>>>>

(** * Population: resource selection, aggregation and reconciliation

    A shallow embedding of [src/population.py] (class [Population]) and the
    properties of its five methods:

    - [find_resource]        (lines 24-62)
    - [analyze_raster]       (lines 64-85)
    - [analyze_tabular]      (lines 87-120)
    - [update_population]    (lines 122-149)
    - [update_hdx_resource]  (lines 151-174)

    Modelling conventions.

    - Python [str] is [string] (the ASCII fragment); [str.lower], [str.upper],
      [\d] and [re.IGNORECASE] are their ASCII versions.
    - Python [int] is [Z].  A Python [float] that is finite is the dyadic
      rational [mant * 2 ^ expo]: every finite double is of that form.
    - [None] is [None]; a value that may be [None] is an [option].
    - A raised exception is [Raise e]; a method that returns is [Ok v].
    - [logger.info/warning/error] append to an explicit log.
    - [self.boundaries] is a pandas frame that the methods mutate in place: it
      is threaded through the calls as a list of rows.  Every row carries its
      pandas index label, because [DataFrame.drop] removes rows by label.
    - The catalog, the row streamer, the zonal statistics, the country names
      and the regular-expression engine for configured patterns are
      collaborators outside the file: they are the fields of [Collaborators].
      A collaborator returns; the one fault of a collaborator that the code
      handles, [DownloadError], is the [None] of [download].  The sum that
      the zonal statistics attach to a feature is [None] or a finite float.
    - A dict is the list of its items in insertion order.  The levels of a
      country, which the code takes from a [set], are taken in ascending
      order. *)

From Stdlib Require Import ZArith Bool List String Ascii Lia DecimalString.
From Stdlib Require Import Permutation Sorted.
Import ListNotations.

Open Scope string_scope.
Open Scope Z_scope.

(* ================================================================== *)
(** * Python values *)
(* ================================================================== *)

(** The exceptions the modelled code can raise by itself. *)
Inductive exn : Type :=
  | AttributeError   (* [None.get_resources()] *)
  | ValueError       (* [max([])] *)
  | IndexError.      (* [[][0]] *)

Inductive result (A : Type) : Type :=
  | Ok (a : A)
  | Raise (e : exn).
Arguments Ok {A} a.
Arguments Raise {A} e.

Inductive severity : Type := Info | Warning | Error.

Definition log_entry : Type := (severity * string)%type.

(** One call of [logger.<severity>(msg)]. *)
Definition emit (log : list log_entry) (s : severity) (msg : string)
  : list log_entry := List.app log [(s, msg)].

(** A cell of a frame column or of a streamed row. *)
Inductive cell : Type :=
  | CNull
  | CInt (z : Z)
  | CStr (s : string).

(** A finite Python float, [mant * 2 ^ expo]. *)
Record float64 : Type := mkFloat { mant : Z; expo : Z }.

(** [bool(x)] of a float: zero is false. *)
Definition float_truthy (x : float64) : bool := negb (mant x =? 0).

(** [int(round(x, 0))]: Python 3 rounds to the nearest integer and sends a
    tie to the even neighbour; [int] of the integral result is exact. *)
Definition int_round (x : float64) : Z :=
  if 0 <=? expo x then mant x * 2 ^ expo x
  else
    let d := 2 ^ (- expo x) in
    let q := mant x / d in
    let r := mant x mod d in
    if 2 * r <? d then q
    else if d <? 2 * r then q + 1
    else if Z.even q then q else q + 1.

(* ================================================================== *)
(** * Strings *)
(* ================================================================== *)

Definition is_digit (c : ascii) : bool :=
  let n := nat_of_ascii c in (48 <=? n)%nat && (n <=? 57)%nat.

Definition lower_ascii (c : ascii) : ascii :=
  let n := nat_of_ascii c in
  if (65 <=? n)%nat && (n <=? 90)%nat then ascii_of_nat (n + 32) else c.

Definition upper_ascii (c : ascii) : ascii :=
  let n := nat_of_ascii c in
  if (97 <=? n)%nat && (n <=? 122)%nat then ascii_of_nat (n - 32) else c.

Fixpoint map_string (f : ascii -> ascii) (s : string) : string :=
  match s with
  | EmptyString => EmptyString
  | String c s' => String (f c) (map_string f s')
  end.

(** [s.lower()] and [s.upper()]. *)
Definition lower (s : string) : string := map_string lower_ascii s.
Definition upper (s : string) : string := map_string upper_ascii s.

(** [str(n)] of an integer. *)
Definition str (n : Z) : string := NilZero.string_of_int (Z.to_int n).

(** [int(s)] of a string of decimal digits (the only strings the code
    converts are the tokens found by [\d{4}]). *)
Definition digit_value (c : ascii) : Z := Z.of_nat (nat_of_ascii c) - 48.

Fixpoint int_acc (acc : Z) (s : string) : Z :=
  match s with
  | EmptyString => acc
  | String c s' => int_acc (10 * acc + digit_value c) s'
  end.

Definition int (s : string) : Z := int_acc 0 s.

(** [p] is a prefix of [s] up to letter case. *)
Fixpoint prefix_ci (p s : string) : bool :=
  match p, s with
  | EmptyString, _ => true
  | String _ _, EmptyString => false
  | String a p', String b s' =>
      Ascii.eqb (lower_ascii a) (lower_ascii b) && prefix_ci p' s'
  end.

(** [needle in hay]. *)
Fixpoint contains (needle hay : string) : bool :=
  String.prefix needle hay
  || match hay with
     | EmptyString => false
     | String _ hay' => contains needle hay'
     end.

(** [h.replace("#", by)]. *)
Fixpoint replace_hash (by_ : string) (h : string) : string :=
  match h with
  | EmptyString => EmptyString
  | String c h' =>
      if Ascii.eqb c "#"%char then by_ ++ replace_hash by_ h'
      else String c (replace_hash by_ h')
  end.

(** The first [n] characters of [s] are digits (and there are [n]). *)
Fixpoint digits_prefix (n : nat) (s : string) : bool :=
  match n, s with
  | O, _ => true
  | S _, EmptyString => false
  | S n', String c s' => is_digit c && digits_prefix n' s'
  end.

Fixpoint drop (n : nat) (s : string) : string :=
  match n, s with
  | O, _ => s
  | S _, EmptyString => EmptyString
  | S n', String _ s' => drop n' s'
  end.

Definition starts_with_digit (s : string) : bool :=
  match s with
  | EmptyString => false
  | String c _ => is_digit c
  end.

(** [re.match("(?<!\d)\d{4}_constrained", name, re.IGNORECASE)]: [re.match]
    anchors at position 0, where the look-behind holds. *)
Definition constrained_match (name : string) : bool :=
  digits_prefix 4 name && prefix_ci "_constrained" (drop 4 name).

<<<<
>>>>

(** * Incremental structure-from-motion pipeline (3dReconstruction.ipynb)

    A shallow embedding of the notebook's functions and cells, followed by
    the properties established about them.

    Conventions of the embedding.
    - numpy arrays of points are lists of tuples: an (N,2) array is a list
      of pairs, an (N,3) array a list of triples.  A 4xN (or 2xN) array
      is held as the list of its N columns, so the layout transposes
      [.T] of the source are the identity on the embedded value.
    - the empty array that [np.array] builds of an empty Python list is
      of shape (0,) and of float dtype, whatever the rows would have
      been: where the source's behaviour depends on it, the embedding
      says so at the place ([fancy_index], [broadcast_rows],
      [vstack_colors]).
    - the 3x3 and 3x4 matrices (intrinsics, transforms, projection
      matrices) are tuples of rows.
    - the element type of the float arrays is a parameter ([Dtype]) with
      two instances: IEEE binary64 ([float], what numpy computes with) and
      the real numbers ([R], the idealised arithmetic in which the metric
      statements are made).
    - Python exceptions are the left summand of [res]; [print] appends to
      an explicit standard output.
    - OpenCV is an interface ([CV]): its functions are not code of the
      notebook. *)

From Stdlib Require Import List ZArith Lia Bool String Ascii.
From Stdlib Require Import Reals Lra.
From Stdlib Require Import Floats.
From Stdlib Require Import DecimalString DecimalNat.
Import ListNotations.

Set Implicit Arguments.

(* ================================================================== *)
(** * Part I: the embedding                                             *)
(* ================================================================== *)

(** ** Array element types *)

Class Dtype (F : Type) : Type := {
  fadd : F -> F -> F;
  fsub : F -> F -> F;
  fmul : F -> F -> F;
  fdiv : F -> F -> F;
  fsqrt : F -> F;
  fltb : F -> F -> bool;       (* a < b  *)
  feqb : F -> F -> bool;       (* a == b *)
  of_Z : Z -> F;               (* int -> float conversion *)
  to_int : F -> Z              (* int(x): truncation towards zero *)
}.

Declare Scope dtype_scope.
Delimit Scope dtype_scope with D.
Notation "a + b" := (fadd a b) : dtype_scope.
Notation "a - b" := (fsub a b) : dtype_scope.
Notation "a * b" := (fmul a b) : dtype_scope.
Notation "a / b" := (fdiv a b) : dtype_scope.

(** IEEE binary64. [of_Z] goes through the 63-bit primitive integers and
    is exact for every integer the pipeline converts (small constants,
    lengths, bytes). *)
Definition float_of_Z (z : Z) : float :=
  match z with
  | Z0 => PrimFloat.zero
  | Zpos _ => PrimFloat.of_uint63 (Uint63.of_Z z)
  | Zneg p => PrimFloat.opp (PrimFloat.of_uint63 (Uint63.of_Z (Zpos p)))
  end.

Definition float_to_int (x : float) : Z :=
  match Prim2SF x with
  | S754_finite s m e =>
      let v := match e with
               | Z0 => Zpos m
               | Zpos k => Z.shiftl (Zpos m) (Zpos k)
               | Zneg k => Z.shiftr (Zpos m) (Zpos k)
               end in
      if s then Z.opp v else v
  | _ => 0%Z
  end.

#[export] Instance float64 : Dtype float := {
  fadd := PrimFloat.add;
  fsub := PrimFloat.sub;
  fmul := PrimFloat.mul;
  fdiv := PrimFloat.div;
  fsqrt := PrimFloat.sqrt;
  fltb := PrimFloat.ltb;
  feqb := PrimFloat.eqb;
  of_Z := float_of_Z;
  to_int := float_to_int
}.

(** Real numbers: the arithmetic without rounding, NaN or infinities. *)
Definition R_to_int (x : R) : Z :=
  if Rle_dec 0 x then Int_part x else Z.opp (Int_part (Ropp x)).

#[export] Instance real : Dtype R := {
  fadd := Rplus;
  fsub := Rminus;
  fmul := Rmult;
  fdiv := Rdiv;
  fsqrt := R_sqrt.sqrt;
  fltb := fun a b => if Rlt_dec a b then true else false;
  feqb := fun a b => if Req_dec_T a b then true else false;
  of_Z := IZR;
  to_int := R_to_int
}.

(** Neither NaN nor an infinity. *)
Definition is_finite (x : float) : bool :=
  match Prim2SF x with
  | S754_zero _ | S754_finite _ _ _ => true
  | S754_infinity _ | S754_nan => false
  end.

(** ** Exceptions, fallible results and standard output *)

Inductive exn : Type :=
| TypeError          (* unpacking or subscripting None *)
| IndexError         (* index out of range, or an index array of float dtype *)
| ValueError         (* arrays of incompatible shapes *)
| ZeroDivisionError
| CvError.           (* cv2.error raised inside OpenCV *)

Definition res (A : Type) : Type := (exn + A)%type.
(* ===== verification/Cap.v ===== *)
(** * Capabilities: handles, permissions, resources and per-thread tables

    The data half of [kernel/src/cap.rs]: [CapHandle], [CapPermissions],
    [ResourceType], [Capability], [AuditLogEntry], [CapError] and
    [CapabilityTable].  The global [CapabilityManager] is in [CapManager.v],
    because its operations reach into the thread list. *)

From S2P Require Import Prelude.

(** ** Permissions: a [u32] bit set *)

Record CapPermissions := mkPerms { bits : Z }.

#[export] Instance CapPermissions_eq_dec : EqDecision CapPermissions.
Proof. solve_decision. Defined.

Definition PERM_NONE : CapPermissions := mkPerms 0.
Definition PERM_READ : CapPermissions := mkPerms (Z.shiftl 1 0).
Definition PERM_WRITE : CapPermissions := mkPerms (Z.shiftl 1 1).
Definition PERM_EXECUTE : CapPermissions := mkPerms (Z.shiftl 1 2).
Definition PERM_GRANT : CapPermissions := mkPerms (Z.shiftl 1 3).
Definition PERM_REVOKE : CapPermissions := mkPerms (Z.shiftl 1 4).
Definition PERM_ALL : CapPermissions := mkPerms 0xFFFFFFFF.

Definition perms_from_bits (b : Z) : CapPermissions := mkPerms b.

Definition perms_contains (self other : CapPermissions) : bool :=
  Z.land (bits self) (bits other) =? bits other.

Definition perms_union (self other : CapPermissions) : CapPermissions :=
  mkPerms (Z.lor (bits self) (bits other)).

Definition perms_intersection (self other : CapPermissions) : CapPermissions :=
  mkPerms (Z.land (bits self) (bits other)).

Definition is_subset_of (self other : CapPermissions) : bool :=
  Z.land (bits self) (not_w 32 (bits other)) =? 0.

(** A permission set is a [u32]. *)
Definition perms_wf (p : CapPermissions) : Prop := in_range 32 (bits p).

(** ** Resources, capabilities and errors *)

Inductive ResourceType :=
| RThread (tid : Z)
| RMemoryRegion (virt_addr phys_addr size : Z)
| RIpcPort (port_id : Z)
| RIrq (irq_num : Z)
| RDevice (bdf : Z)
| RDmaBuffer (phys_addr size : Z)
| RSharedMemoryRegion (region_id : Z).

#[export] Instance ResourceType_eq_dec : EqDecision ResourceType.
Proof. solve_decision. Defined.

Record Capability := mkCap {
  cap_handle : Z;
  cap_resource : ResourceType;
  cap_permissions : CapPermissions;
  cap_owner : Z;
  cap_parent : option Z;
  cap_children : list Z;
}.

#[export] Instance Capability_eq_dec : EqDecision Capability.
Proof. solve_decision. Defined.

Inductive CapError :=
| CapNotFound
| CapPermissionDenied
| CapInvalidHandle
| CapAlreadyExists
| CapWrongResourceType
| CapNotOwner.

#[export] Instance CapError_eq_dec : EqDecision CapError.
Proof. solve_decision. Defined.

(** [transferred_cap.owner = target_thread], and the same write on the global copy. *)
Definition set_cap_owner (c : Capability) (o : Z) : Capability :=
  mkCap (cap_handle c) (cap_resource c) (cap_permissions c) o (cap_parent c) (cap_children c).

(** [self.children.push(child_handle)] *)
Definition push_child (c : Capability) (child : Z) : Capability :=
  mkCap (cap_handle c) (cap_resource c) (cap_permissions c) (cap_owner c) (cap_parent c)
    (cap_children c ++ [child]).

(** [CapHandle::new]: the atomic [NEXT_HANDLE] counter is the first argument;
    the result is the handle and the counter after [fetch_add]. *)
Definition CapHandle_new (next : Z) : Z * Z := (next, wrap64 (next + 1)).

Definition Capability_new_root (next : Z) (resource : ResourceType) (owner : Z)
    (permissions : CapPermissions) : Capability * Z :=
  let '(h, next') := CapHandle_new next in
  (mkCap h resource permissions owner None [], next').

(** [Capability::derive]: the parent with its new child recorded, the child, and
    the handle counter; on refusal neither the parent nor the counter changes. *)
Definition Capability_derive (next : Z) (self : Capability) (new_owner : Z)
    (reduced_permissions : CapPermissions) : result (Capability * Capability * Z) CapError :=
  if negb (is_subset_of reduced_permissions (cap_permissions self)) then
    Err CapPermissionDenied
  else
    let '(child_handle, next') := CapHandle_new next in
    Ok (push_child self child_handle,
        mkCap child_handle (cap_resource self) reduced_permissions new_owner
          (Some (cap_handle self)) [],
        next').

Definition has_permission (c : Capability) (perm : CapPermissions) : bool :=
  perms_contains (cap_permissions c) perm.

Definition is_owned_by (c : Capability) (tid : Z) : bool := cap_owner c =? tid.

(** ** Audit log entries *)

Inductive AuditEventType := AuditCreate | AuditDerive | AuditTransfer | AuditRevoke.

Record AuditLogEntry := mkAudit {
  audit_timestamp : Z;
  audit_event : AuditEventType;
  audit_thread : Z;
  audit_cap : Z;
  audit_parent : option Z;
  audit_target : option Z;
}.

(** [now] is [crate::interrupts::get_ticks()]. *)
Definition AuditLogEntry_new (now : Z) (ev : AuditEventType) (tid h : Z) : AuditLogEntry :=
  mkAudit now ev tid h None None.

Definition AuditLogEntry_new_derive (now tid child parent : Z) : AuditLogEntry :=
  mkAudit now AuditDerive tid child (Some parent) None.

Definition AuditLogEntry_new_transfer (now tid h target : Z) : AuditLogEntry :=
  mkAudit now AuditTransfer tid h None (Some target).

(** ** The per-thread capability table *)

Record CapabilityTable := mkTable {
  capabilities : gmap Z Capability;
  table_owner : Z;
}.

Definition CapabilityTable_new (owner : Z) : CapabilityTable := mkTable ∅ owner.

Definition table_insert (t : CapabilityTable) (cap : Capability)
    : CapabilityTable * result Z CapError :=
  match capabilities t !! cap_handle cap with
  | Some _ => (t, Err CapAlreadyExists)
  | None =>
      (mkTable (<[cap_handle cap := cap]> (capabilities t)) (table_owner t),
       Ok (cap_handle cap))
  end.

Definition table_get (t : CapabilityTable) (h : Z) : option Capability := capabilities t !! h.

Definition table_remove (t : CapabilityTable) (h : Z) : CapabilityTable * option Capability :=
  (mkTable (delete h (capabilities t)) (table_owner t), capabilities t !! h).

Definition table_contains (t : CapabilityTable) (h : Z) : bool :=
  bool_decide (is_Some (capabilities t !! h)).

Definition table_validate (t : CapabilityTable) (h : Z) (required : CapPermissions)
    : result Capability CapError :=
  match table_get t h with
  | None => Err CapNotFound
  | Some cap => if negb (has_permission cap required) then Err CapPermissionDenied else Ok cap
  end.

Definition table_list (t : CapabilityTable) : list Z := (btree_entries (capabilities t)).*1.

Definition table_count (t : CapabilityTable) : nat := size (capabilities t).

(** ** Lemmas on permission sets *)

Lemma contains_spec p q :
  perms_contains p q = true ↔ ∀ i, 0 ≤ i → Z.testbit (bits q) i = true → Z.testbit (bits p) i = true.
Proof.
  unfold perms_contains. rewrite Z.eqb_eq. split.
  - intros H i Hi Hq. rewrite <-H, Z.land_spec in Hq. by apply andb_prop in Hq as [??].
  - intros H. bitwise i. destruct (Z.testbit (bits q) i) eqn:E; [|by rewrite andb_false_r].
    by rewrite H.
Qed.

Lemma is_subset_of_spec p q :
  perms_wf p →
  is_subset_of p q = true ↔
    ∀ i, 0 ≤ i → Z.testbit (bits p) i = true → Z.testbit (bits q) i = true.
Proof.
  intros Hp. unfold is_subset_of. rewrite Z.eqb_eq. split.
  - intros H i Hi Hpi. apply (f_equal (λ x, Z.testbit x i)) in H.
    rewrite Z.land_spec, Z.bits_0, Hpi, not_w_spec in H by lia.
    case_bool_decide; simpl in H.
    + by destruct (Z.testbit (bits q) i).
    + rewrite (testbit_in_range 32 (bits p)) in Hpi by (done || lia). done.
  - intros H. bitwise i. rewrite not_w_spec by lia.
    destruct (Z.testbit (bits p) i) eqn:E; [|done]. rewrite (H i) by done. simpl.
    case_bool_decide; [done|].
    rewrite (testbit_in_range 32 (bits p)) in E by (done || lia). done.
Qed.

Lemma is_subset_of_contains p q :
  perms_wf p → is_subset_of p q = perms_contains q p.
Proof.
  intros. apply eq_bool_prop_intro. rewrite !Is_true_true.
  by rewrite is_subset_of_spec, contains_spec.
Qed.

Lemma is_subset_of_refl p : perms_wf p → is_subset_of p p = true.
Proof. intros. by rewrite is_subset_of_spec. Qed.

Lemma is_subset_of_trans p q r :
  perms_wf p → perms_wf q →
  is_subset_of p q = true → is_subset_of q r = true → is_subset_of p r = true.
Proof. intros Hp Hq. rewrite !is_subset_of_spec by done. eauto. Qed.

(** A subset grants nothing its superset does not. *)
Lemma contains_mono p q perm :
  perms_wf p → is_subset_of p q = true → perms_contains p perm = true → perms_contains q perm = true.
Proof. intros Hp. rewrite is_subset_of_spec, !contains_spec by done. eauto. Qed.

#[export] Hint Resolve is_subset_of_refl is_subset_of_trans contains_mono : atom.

<<<<
>>>>

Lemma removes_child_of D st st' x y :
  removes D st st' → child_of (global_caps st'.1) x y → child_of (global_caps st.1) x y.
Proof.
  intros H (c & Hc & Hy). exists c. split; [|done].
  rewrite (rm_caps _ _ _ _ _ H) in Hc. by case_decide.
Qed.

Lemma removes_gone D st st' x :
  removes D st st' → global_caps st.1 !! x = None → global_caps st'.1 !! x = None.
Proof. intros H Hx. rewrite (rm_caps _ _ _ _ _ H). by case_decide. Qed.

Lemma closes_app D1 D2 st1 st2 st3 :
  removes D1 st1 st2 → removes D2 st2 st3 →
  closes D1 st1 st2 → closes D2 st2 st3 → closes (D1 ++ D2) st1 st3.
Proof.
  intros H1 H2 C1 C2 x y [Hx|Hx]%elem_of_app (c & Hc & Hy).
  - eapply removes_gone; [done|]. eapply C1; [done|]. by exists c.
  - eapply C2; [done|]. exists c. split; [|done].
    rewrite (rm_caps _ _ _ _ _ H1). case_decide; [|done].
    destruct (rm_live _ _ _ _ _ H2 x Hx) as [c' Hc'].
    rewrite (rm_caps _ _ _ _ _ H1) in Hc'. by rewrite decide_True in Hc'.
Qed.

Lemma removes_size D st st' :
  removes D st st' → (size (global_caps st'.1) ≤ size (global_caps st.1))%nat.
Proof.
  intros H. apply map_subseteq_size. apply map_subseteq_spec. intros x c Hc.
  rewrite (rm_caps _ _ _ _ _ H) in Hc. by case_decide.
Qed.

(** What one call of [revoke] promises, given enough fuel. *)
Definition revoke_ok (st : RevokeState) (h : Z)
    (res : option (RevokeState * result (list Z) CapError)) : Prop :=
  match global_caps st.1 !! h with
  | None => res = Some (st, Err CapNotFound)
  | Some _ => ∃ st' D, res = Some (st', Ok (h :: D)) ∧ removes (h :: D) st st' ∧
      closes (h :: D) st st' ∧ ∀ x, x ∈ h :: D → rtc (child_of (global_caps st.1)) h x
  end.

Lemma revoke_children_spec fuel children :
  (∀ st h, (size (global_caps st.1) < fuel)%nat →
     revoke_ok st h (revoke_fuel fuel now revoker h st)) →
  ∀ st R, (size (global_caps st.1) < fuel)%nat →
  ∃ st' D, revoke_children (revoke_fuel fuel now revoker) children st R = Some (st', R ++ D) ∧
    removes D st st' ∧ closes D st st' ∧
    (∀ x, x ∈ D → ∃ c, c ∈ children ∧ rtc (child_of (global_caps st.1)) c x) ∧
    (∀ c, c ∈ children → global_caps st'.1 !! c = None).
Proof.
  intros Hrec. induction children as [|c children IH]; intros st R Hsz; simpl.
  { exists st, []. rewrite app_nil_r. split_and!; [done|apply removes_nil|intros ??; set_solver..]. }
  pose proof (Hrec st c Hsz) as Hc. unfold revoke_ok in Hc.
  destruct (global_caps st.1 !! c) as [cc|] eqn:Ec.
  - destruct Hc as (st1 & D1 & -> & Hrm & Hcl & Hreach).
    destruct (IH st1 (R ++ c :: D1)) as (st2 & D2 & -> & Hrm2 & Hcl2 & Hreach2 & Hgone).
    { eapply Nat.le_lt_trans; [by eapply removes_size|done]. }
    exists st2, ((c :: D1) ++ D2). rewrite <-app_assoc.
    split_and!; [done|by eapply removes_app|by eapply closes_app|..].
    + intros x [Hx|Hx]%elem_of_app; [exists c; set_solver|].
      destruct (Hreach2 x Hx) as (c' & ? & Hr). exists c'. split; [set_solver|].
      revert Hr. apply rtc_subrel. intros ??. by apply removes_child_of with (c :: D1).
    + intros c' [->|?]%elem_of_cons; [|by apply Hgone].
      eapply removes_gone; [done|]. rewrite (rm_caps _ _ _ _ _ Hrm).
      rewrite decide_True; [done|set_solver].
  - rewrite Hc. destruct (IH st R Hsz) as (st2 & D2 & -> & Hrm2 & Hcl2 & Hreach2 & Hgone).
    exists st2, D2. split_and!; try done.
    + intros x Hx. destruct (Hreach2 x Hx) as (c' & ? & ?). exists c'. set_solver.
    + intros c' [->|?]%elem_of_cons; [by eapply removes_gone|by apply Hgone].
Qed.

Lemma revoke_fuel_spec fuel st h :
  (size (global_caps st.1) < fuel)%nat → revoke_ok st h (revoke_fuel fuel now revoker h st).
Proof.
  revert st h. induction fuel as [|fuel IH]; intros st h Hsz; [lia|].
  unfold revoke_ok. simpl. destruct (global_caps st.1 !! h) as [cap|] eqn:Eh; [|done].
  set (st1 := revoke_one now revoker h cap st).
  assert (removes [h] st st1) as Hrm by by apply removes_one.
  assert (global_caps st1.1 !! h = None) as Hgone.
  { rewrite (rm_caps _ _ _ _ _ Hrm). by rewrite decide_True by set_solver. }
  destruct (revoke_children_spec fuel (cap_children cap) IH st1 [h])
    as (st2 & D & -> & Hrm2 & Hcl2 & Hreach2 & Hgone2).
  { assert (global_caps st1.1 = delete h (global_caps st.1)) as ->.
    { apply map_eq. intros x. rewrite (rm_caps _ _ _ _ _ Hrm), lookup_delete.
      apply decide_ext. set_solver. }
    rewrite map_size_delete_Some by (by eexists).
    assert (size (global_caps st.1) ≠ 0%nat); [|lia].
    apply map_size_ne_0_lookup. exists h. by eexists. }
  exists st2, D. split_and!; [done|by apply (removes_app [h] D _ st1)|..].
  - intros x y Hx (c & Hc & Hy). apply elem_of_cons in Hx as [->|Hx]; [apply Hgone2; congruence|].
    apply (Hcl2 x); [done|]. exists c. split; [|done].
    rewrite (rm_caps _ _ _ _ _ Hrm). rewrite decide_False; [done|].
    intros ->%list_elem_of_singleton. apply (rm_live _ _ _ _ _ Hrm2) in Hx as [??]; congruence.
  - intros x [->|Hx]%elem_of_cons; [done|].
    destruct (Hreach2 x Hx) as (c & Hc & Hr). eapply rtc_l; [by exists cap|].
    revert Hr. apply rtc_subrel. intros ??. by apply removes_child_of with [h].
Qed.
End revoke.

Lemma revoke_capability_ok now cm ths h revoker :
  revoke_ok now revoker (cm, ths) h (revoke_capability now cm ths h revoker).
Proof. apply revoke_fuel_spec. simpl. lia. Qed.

<<<<

- **YOUR TASK**: Among the records above, a stretch begins at the line containing "Definition float_of_Z (z" and ends at the line containing "fdiv := PrimFloat.div;". Restate that stretch word for word, and nothing else.

- **RESPONSE AREA**:
Definition float_of_Z (z : Z) : float :=
  match z with
  | Z0 => PrimFloat.zero
  | Zpos _ => PrimFloat.of_uint63 (Uint63.of_Z z)
  | Zneg p => PrimFloat.opp (PrimFloat.of_uint63 (Uint63.of_Z (Zpos p)))
  end.

Definition float_to_int (x : float) : Z :=
  match Prim2SF x with
  | S754_finite s m e =>
      let v := match e with
               | Z0 => Zpos m
               | Zpos k => Z.shiftl (Zpos m) (Zpos k)
               | Zneg k => Z.shiftr (Zpos m) (Zpos k)
               end in
      if s then Z.opp v else v
  | _ => 0%Z
  end.

#[export] Instance float64 : Dtype float := {
  fadd := PrimFloat.add;
  fsub := PrimFloat.sub;
  fmul := PrimFloat.mul;
  fdiv := PrimFloat.div;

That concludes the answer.